__Task__.
Output nothing but the lines from the first line of the entries to the line with "Definition get_disabled_save (s", inclusive, exactly as they read.

__Dataset entries__.
--------------------

Definition set_editor v (s : NGXMonacoTextEditorComponent) :=
  {| d_show_options := d_show_options s; d_is_read_only := d_is_read_only s; d_text := d_text s;
     d_use_language := d_use_language s; d_title := d_title s; text_changed_ := text_changed_ s;
     d_display_save := d_display_save s; mat_dialog_data_ := mat_dialog_data_ s; editor := v |}.
Definition set_changed v (s : NGXMonacoTextEditorComponent) :=
  {| d_show_options := d_show_options s; d_is_read_only := d_is_read_only s; d_text := d_text s;
     d_use_language := d_use_language s; d_title := d_title s; text_changed_ := v;
     d_display_save := d_display_save s; mat_dialog_data_ := mat_dialog_data_ s; editor := editor s |}.

(** The dialog with the editor its template shows. *)
Definition new_text_editor (data : TextEditorConfigurationInterface) : NGXMonacoTextEditorComponent :=
  {| d_show_options := show_options data; d_is_read_only := is_read_only data; d_text := te_text data;
     d_use_language := use_language data; d_title := te_title data; text_changed_ := false;
     d_display_save := if defined (display_save data) then display_save data else JBool false;
     mat_dialog_data_ := data;
     editor := new_editor (show_options data) (is_read_only data) (Some (te_text data)) (use_language data) |}.

Definition get : M NGXMonacoTextEditorComponent := gets (fun s => s).

Definition get_action_button_text (s : NGXMonacoTextEditorComponent) : string :=
  match confirm_save (mat_dialog_data_ s) with Some c => confirmButtonText c | None => SAVE_BUTTON_TEXT end.
Definition get_non_action_button_text (s : NGXMonacoTextEditorComponent) : string :=
  match confirm_close (mat_dialog_data_ s) with Some c => confirmButtonText c | None => CLOSE_BUTTON_TEXT end.
Definition get_action_tooltip (s : NGXMonacoTextEditorComponent) : string :=
  match confirm_save (mat_dialog_data_ s) with Some c => ca_title c | None => SAVE_DEFAULT_TOOLTIP end.
Definition get_non_action_tooltip (s : NGXMonacoTextEditorComponent) : string :=
  match confirm_close (mat_dialog_data_ s) with Some c => ca_title c | None => CLOSE_DEFAULT_TOOLTIP end.
Definition get_disabled_save (s : NGXMonacoTextEditorComponent) : bool :=
  match disable_save (mat_dialog_data_ s) with Some b => b | None => negb (text_changed_ s) end.

Definition set_text_changed (event : option string) : M unit :=
  modify (fun s => set_changed (negb (event ?=== d_text s)) s).
Definition save (event : option string) : M unit := emit (Page (Close (Some event))).
Definition close_ : M unit := emit (Page (Close None)).

(** The outputs of the editor, as the template binds them. *)
Definition on_output (o : output) : M unit :=
  match o with
  | EditorText t => save t
  | KeyupText t => set_text_changed t
  end.
Definition in_editor (m : E unit) : M unit := listen (fun s => Some (editor s)) set_editor on_output tt m.

Definition get_return_text_ : M unit := in_editor get_return_editor_text_.

(** [confirmAction]: the dialog offers Cancel and the given button. *)
Definition confirmAction (a : action) (c : ConfirmActionConfigurationInterface) : M unit :=
  emit (Subscribe (DConfirm a c
    {| title := ca_title c; message := ca_message c; option1 := "Cancel"; option2 := confirmButtonText c;
       message_double_confirm := None |})).

Definition run_action (a : action) : M unit :=
  match a with
  | ReturnText => get_return_text_
  | CloseDialog => close_
  | NoAction => ret tt
  end.

(** The success is reported right after the action was started. *)
Definition confirmAction_closed (a : action) (c : ConfirmActionConfigurationInterface) (response : option string) : M unit :=
  when (response ?=== confirmButtonText c)
    (run_action a ;;;
     displaySnackBar (successText c) (Some MAT_SNACKBAR_CONFIGURATION_60000_DUR)).

Definition action_click : M unit :=
  s <- get ;;
  match confirm_save (mat_dialog_data_ s) with
  | Some c => confirmAction (if useGeneralActionFunc c then ReturnText else NoAction) c
  | None => get_return_text_
  end.

(** Without a general function the action of [confirm_save] is read. *)
Definition non_action_click : M unit :=
  s <- get ;;
  match js_truthy (display_save (mat_dialog_data_ s)), confirm_close (mat_dialog_data_ s) with
  | true, Some c =>
      if useGeneralActionFunc c then confirmAction CloseDialog c
      else _ <- deref (confirm_save (mat_dialog_data_ s)) ;; confirmAction NoAction c
  | _, _ => close_
  end.

(** The buttons as the template offers them. *)
Inductive event : Type :=
| Edit (e : editing)
| Save
| Leave.
(* ===== verification/RuleEditor.v ===== *)
(** modules/policy-management/components/rule-add-edit/rule-add-edit.component.ts:
    the dialog that adds or edits a rule, with the text editor its template
    shows.

    The text lives in three places: [text], which the dialog hands to the editor,
    the editor's [text1], and the control [rule] of the form.  After every turn
    the template is checked ([detect_changes]). *)
From S2P Require Import Prelude Handler JsValue Runtime Data Api Forms TextEditor.

Definition EDIT : string := "edit".

(** interfaces/dialog-data.interface.ts *)
Record DialogDataInterface := {
  dd_rule_set : option RuleSetClass;
  dd_rule : option RuleClass;
  dd_action : option string;
}.

(** classes/pcap.class.ts *)
Record PCAPClass := {
  created_date : string;
  sha256 : string;
  pcap_name : string;
  pcap_size : Z;
  first_packet_date : string;
  last_packet_date : string;
}.

(** services/global-pcap.service.ts and the method of services/rules.service.ts
    no other component calls; the result of a test is a blob. *)
Definition get_pcaps : service unit (list PCAPClass) (list PCAPClass) :=
  Service GET "/api/policy/pcaps" tt "get pcaps" copied.

Record blob := { blob_message : jsval; blob_type : string }.

Definition test_rule_against_pcap (payload : jsval) : service jsval blob blob :=
  Service POST "/api/policy/pcap/rule/test" payload "test rule against pcap" copied.
Definition RUN_CONFIRM_MAT_DIALOG : ConfirmDialogMatDialogDataInterface :=
  {| title := ELASTICSEARCH_SCALING;
     message := "Are you sure that you want to change the " +:+ ELASTICSEARCH_SCALING +:+
                " configuration. This will take some time for operation to complete.";
     option1 := CANCEL_DIALOG_OPTION; option2 := CONFIRM_DIALOG_OPTION; message_double_confirm := None |}.
(** The dialogs that only tell something have one button. *)
Definition CANT_RUN_CONFIRM_MAT_DIALOG : string :=
  ELASTICSEARCH_SCALING +:+ " is currently in progress so you can not change the configuration at this time".
Definition ELASTICSEARCH_SCALE_IN_PROGRESS_CONFIRM_MAT_DIALOG : string :=
  ELASTICSEARCH_SCALING +:+ " is currently in progress".

Inductive call : Type :=
| CCheckElastic
| CElasticNodes
| CPostElasticNodes (n : ElasticsearchNodeReturnClass)
| CElasticFullConfig
| CPostElasticFullConfig (c : ElasticsearchConfigurationClass)
| CDeployElastic
| TDeployElastic
| DRun (data : ConfirmDialogMatDialogDataInterface)
| DEditor (data : TextEditorConfigurationInterface).

Definition Ans (c : call) : Type :=
  match c with
  | CCheckElastic => answer ElasticsearchCheckClass
  | CElasticNodes => answer ElasticsearchNodeClass
  | CPostElasticNodes _ | CPostElasticFullConfig _ => answer SuccessMessageClass
  | CElasticFullConfig => answer ElasticsearchConfigurationClass
  | CDeployElastic => answer unit
  | TDeployElastic => unit
  | DRun _ | DEditor _ => option string
  end.

Inductive page : Type := OpenInfo (title message : string).

Record ElasticsearchScaleComponent := {
  node_sliders : list SliderControlClass;
  server_node_count : option Z;
  status : bool;
  loading : bool;
  controller_maintainer_ : bool;
  controller_admin_ : bool;
}.
Abbreviation M := (handler ElasticsearchScaleComponent (effect call page)).

Definition with_sliders v s :=
  {| node_sliders := v; server_node_count := server_node_count s; status := status s; loading := loading s;
     controller_maintainer_ := controller_maintainer_ s; controller_admin_ := controller_admin_ s |}.
Definition with_server_node_count v s :=
  {| node_sliders := node_sliders s; server_node_count := v; status := status s; loading := loading s;
     controller_maintainer_ := controller_maintainer_ s; controller_admin_ := controller_admin_ s |}.
Definition with_status v s :=
  {| node_sliders := node_sliders s; server_node_count := server_node_count s; status := v; loading := loading s;
     controller_maintainer_ := controller_maintainer_ s; controller_admin_ := controller_admin_ s |}.
Definition with_loading v s :=
  {| node_sliders := node_sliders s; server_node_count := server_node_count s; status := status s; loading := v;
     controller_maintainer_ := controller_maintainer_ s; controller_admin_ := controller_admin_ s |}.

(** The roles are those of the user service. *)
Definition constructor (isControllerMaintainer isControllerAdmin : bool) : ElasticsearchScaleComponent :=
  {| node_sliders := []; server_node_count := Some 0%Z; status := false; loading := true;
     controller_maintainer_ := isControllerMaintainer; controller_admin_ := isControllerAdmin |}.

Definition get : M ElasticsearchScaleComponent := gets (fun s => s).

(** *** The requests *)

Definition api_get_elastic_nodes_ : M unit := emit (Subscribe CElasticNodes).
Definition api_post_elastic_nodes_ (n : ElasticsearchNodeReturnClass) : M unit := emit (Subscribe (CPostElasticNodes n)).
Definition api_get_elastic_full_config_ : M unit := emit (Subscribe CElasticFullConfig).
Definition api_post_elastic_full_config_ (response : string) : M unit :=
  emit (Subscribe (CPostElasticFullConfig {| elastic := response |})).
(** [setTimeout]: nothing stops the timer when the page is left. *)
Definition api_deploy_elastic_ : M unit := emit (Subscribe TDeployElastic).
Definition api_check_elastic_ : M unit := emit (Subscribe CCheckElastic).

(** *** The methods *)

Definition ngOnInit : M unit := emit (SetTitle ELASTICSEARCH_SCALE_TITLE) ;;; api_check_elastic_ ;;; api_get_elastic_nodes_.

Definition open_run_confirm_dialog : M unit := emit (Subscribe (DRun RUN_CONFIRM_MAT_DIALOG)).
Definition edit_elasticsearch_configuration : M unit := api_get_elastic_full_config_.
Definition open_cant_run_dialog_ : M unit := emit (Page (OpenInfo ELASTICSEARCH_SCALING CANT_RUN_CONFIRM_MAT_DIALOG)).
Definition open_elasticsearch_scale_in_progress_dialog_ : M unit :=
  emit (Page (OpenInfo ELASTICSEARCH_SCALING ELASTICSEARCH_SCALE_IN_PROGRESS_CONFIRM_MAT_DIALOG)).

Definition run_elasticsearch_scale_ : M unit :=
  modify (with_loading true) ;;;
  s <- get ;;
  api_post_elastic_nodes_ (node_return (node_sliders s)).

Definition run_closed (response : option string) : M unit :=
  when (response ?=== CONFIRM_DIALOG_OPTION)
    (s <- get ;; if status s then open_cant_run_dialog_ else run_elasticsearch_scale_).

(** What the editor is opened with: saving is offered to both roles, and possible
    for a user who has both. *)
Definition text_editor_configuration (s : ElasticsearchScaleComponent) (c : ElasticsearchConfigurationClass)
    : TextEditorConfigurationInterface :=
  {| show_options := controller_maintainer_ s || controller_admin_ s;
     is_read_only := negb (controller_maintainer_ s) || negb (controller_admin_ s);
     te_title := "Elasticsearch Configuration";
     te_text := elastic c;
     use_language := "yaml";
     display_save := JBool (controller_maintainer_ s || controller_admin_ s);
     disable_save := Some (negb (controller_maintainer_ s) || negb (controller_admin_ s));
     confirm_save := Some SAVE_CONFIRM_ACTION_CONFIGURATION;
     confirm_close := Some CLOSE_CONFIRM_ACTION_CONFIGURATION |}.

Definition open_text_editor_ (c : ElasticsearchConfigurationClass) : M unit :=
  s <- get ;; emit (Subscribe (DEditor (text_editor_configuration s c))).

Definition editor_closed (response : option string) : M unit :=
  match response with
  | Some text => api_post_elastic_full_config_ text
  | None => ret tt
  end.

(** The two properties of a notification the handler reads. *)
Definition onbroadcast (n_status n_message : string) : M unit :=
  when ((n_status === "COMPLETED") && (n_message === WEBSOCKET_STATUS_COMPLETED_ELASTIC_MESSAGE))
    (modify (with_status false) ;;; modify (with_loading false) ;;; api_get_elastic_nodes_).

(** *** The answers *)

Definition api_get_elastic_nodes_answer (a : answer ElasticsearchNodeClass) : M unit :=
  match a with
  | Next response =>
      modify (with_server_node_count (en_server_node_count response)) ;;;
      modify (with_sliders ((fun v => new_SliderControlClass v response) <$> (fst <$> NodeTitleEnum)))
  | Error e => on_error "getting elasticsearch nodes" e
  end.

Definition api_post_elastic_nodes_answer (a : answer SuccessMessageClass) : M unit :=
  match a with
  | Next _ => api_deploy_elastic_ ;;; modify (with_sliders [])
  | Error e => on_error "changing elasticsearch nodes" e
  end.

Definition api_get_elastic_full_config_answer (a : answer ElasticsearchConfigurationClass) : M unit :=
  match a with
  | Next response => open_text_editor_ response
  | Error e => on_error "getting elasticsearch" e
  end.

Definition api_post_elastic_full_config_answer (a : answer SuccessMessageClass) : M unit :=
  match a with
  | Next _ => api_deploy_elastic_ ;;; modify (with_sliders [])
  | Error e => on_error "changing elasticsearch configuration" e
  end.

Definition deploy_timeout : M unit := emit (Subscribe CDeployElastic).

Definition api_deploy_elastic_answer (a : answer unit) : M unit :=
  match a with
  | Next _ => modify (with_status true)
  | Error e => on_error "deloying elasticsearch" e
  end.

Definition api_check_elastic_answer (a : answer ElasticsearchCheckClass) : M unit :=
  match a with
  | Next response =>
      if (ec_status response !== "Ready") && (ec_status response !== "Unknown") && (ec_status response !== "None") then
        open_elasticsearch_scale_in_progress_dialog_ ;;; modify (with_status true)
      else if ec_status response === "None" then
        generate_return_error_snackbar_message ELASTICSEARCH_KIT_DEPLOYED_ERROR_MESSAGE
          (Some {| timeInMS := Some 60000%Z; actionLabel := Some "Kit Config"; Runtime.action := Some "/kit_configuration";
                   panelClass := None |}) ;;;
        modify (with_loading false)
      else if ec_status response === "Unknown" then
        generate_return_error_snackbar_message ELASTICSEARCH_UNKNOWN_ERROR_MESSAGE
          (Some MAT_SNACKBAR_CONFIGURATION_60000_DUR_DISMISS) ;;;
        modify (with_loading false)
      else modify (with_loading false)
  | Error e => on_error "checking elasticsearch status" e
  end.

(** *** The turns *)

(** A slider that is shown moves in steps of one between its bounds. *)
Inductive event : Type :=
| NgOnInit
| OnBroadcast (n_status n_message : string)
| Slide (i : nat) (v : Z)
| RunClick
| EditClick.

Definition slide (i : nat) (v : Z) : M unit :=
  s <- get ;;
  match node_sliders s !! i with
  | Some x => when (negb (hidden x) && negb (status s) && (min_count x <=? v)%Z && (v <=? max_count x)%Z)
                (modify (with_sliders (<[i := set_current v x]> (node_sliders s))))
  | None => ret tt
  end.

--------------------

__Exercise output__.
Definition set_editor v (s : NGXMonacoTextEditorComponent) :=
  {| d_show_options := d_show_options s; d_is_read_only := d_is_read_only s; d_text := d_text s;
     d_use_language := d_use_language s; d_title := d_title s; text_changed_ := text_changed_ s;
     d_display_save := d_display_save s; mat_dialog_data_ := mat_dialog_data_ s; editor := v |}.
Definition set_changed v (s : NGXMonacoTextEditorComponent) :=
  {| d_show_options := d_show_options s; d_is_read_only := d_is_read_only s; d_text := d_text s;
     d_use_language := d_use_language s; d_title := d_title s; text_changed_ := v;
     d_display_save := d_display_save s; mat_dialog_data_ := mat_dialog_data_ s; editor := editor s |}.

(** The dialog with the editor its template shows. *)
Definition new_text_editor (data : TextEditorConfigurationInterface) : NGXMonacoTextEditorComponent :=
  {| d_show_options := show_options data; d_is_read_only := is_read_only data; d_text := te_text data;
     d_use_language := use_language data; d_title := te_title data; text_changed_ := false;
     d_display_save := if defined (display_save data) then display_save data else JBool false;
     mat_dialog_data_ := data;
     editor := new_editor (show_options data) (is_read_only data) (Some (te_text data)) (use_language data) |}.

Definition get : M NGXMonacoTextEditorComponent := gets (fun s => s).

Definition get_action_button_text (s : NGXMonacoTextEditorComponent) : string :=
  match confirm_save (mat_dialog_data_ s) with Some c => confirmButtonText c | None => SAVE_BUTTON_TEXT end.
Definition get_non_action_button_text (s : NGXMonacoTextEditorComponent) : string :=
  match confirm_close (mat_dialog_data_ s) with Some c => confirmButtonText c | None => CLOSE_BUTTON_TEXT end.
Definition get_action_tooltip (s : NGXMonacoTextEditorComponent) : string :=
  match confirm_save (mat_dialog_data_ s) with Some c => ca_title c | None => SAVE_DEFAULT_TOOLTIP end.
Definition get_non_action_tooltip (s : NGXMonacoTextEditorComponent) : string :=
  match confirm_close (mat_dialog_data_ s) with Some c => ca_title c | None => CLOSE_DEFAULT_TOOLTIP end.
Definition get_disabled_save (s : NGXMonacoTextEditorComponent) : bool :=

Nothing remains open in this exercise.